2. The earnings required for a work credit are changing

Qualifying for Social Security requires you to earn a “work credit.” You can earn up to four per year.

There’s a certain minimum income you must earn to get one, though. That minimum income is going up, too. A work credit will cost $1,510 in 2022, up from $1,470 in 2021. To max out the work credits you can earn in 2022, you’ll need $6,400 in earnings or more, up from $5,880 in 2021.

You need a total of 40 work credits to be eligible for Social Security benefits on your work history. If you’re a part-time worker, be aware you’ll have to increase your earnings next year to work on amassing those 40 credits.

3. Recipients will receive a Cost of Living Adjustment

Retirees get raises in most years. They’re called Cost of Living Adjustments, and they’re necessary because otherwise, inflation would leave retirees with less buying power each year.

In 2022, seniors will be getting the largest Social Security raise in four decades. Benefits are going up a whopping 5.9%. This means a lot more monthly income.

4. Larger Medicare premiums will come out of Social Security checks for most retirees

While you may be getting a 5.9% raise, that doesn’t mean your check will be 5.9% bigger.

That’s because chances are good Medicare Part B premiums will be withdrawn from Social Security checks (they are, for most people). Premiums for Part B are increasing in 2022, jumping from $148.50 in 2021 to $170.10 for 2022. The extra $21.60 per month you must pay for Medicare will reduce the amount of your Social Security raise you get to take home.

5. The maximum income subject to Social Security tax is going up

Many people aren’t aware there’s a maximum taxable income subject to Social Security tax. Social Security taxes aren’t taken out of any income above that threshold, and income earned above it doesn’t factor in when a retiree’s benefit is set.
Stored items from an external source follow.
(** The test of the loop is the classification of the specification. *)
Lemma isAligned_alignedAt k st line :
  indentStAt step factor lines k st ->
  nth_error lines k = Some line ->
  0 < leadingSpaces line ->
  isAligned step st (leadingSpaces line) = alignedAt step lines k.
Proof.
  intros Hst Hline Hsp. destruct k as [|j].
  - simpl in Hst. subst st. reflexivity.
  - destruct Hst as (prev & Hprev & ->). rewrite alignedAt_S.
    rewrite Hprev, Hline. unfold isAligned.
    rewrite (hasPrevContent_contentAt _ (plain prev)) by (simpl; lia || easy).
    simpl prevSp. simpl prevAligned.
    destruct (Z.ltb_spec 0 (leadingSpaces line)); [|lia]. simpl andb.
    destruct (contentAt (plain prev) (leadingSpaces line)) eqn:Hc;
      [|reflexivity].
    apply contentAt_past_spaces in Hc.
    pose proof (spaceIndented_nth _ _ Hprev) as Hsi. unfold spaceIndented in Hsi.
    simpl andb.
    destruct (Z.leb_spec (leadingSpaces prev) (leadingSpaces line)); [|lia].
    rewrite andb_true_r.
    destruct (Z.ltb_spec step (leadingSpaces line - leadingSpaces prev));
      [|now rewrite andb_false_r].
    destruct (Z.ltb_spec (leadingSpaces prev) (leadingSpaces line)); [|lia].
    reflexivity.
Qed.

Lemma removeNSpaces_nonpos line n : n <= 0 -> removeNSpaces line n = line.
Proof.
  intros H. unfold removeNSpaces. destruct (Z.leb_spec n 0); [easy | lia].
Qed.

Lemma alignedAt_indented j line :
  nth_error lines j = Some line -> leadingSpaces line <= 0 ->
  alignedAt step lines j = false.
Proof.
  intros Hline Hsp. destruct j as [|j]; [reflexivity|].
  rewrite alignedAt_S, Hline. destruct (nth_error lines j); [|reflexivity].
  destruct (Z.ltb_spec 0 (leadingSpaces line)); [lia | reflexivity].
Qed.

(** One turn of the loop writes the line with [removalAt] spaces off. *)
Lemma indentLine_spec k st line :
  indentStAt step factor lines k st ->
  nth_error lines k = Some line ->
  fst (fst (indentLine step factor st line))
  = removeNSpaces line (removalAt step factor lines k) /\
  indentStAt step factor lines (S k) (snd (indentLine step factor st line)).
Proof.
  intros Hst Hline. unfold indentLine.
  change (Z.max 0 (searchNonWhite (plain line))) with (leadingSpaces line).
  assert (Hrem : removalAt step factor lines k
                 = if alignedAt step lines k
                   then match k with
                        | O => 0
                        | S j => removalAt step factor lines j
                        end
                   else structuralRemoval factor lines k).
  { destruct k; [reflexivity|]. reflexivity. }
  destruct (Z.ltb_spec 0 (leadingSpaces line)) as [Hpos | Hzero].
  - rewrite (isAligned_alignedAt k st line Hst Hline Hpos).
    assert (Hremove :
              (if alignedAt step lines k then prevRemoved st
               else leadingSpaces line
                    - jsRound (inject_Z (leadingSpaces line) * factor))
              = removalAt step factor lines k).
    { rewrite Hrem. unfold structuralRemoval. rewrite Hline.
      destruct (Z.ltb_spec 0 (leadingSpaces line)); [|lia].
      destruct (alignedAt step lines k) eqn:Ha; [|reflexivity].
      destruct k as [|j]; [discriminate|].
      destruct Hst as (prev & _ & ->). reflexivity. }
    rewrite Hremove. simpl. split.
    + destruct (Z.ltb_spec 0 (removalAt step factor lines k));
        [reflexivity|].
      now rewrite removeNSpaces_nonpos.
    + exists line. split; [assumption | reflexivity].
  - simpl. split.
    + rewrite Hrem, (alignedAt_indented k line Hline Hzero).
      unfold structuralRemoval. rewrite Hline.
      destruct (Z.ltb_spec 0 (leadingSpaces line)); [lia|].
      now rewrite removeNSpaces_nonpos.
    + exists line. split; [assumption|].
      rewrite (alignedAt_indented k line Hline Hzero).
      rewrite Hrem, (alignedAt_indented k line Hline Hzero).
      unfold structuralRemoval. rewrite Hline.
      destruct (Z.ltb_spec 0 (leadingSpaces line)); [lia|].
      replace (leadingSpaces line) with 0
        by (pose proof (leadingSpaces_nonneg line); lia).
      reflexivity.
Qed.

Lemma indentLoop_spec rest : forall k st,
  skipn k lines = rest ->
  indentStAt step factor lines k st ->
  forall i line,
    nth_error rest i = Some line ->
    nth_error (fst (indentLoop step factor st rest)) i
    = Some (removeNSpaces line (removalAt step factor lines (k + i))).
Proof.
  induction rest as [|l rest IH]; intros k st Hskip Hst i line Hi.
  - destruct i; discriminate.
  - assert (Hk : nth_error lines k = Some l).
    { rewrite <- (Nat.add_0_r k), <- nth_error_skipn, Hskip. reflexivity. }
    assert (Hskip' : skipn (S k) lines = rest).
    { change (S k) with (1 + k)%nat. now rewrite <- skipn_skipn, Hskip. }
    destruct (indentLine_spec k st l Hst Hk) as [Hout Hst'].
    simpl indentLoop.
    destruct (indentLine step factor st l) as [[l' ch] st'].
    simpl in Hout, Hst'.
    specialize (IH (S k) st').
    destruct (indentLoop step factor st' rest) as [rest' ch'].
    simpl fst in *.
    destruct i as [|i]; simpl in *.
    + injection Hi as <-. rewrite Nat.add_0_r. now rewrite Hout.
    + rewrite Nat.add_succ_r. now apply IH.
Qed.

End IndentLoop.

Lemma removalAt_S step factor lines j :
  removalAt step factor lines (S j)
  = if alignedAt step lines (S j) then removalAt step factor lines j
    else structuralRemoval factor lines (S j).
Proof. reflexivity. Qed.

Lemma jsRound_nonneg q : (0 <= q)%Q -> 0 <= jsRound q.
Proof.
  intros H. unfold jsRound.
  change 0 with (Qfloor 0). apply Qfloor_resp_le.
  apply Qle_trans with q; [assumption|].
  rewrite <- (Qplus_0_r q) at 1. apply Qplus_le_r. discriminate.
Qed.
Because the maximum taxable income is pretty high, this rule change doesn’t affect most people — but high earners should be aware the amount they’ll be taxed on is going up. In 2021, wealthy people paid taxes on only $142,800 in income, but that number is going up to $147,000 in 2022. So, if you earn above $142,800, you could find yourself subject to a higher Social Security tax bill.

6. Seniors can earn more next year before benefits are affected

If you’re a working retiree, you end up forfeiting some of your benefits once your earnings cross a certain threshold. This rule applies only to seniors who have a job and have claimed benefits before full retirement age, though, as those who have hit FRA can work as much as they want.

For seniors under FRA, the good news is that they can make more money in 2022 before they see benefits impacted. Anyone hitting FRA at some point during the year can earn up to $51,960 before they begin losing $1 in benefits for each $3 earned above that threshold. This is up from $50,520 in 2021. And those who won’t reach FRA at any time during the year can earn $19,650 before they begin losing $1 for each excess $2 earned. This is up from a limit of $18,960 in 2021.

7. The exhaustion of the trust fund grows one year closer

Finally, the last big change to be aware of is that Social Security’s financial troubles are one year closer to coming to a head.

The Social Security trust fund is at risk of running dry by 2034 if lawmakers don’t act. When that happens, benefits can be paid only from revenue being collected. That’s enough to pay out most, but not all, promised benefits. If the worst occurs and the trust fund runs dry, Social Security recipients could see as much as a 22% benefits cut.

Since no changes were made to shore up Social Security in 2021, next year means lawmakers will be getting closer to the time they need to act to stave off disaster.

These changes could affect both current and future retirees, so knowing them all is important when making your plans for 2022.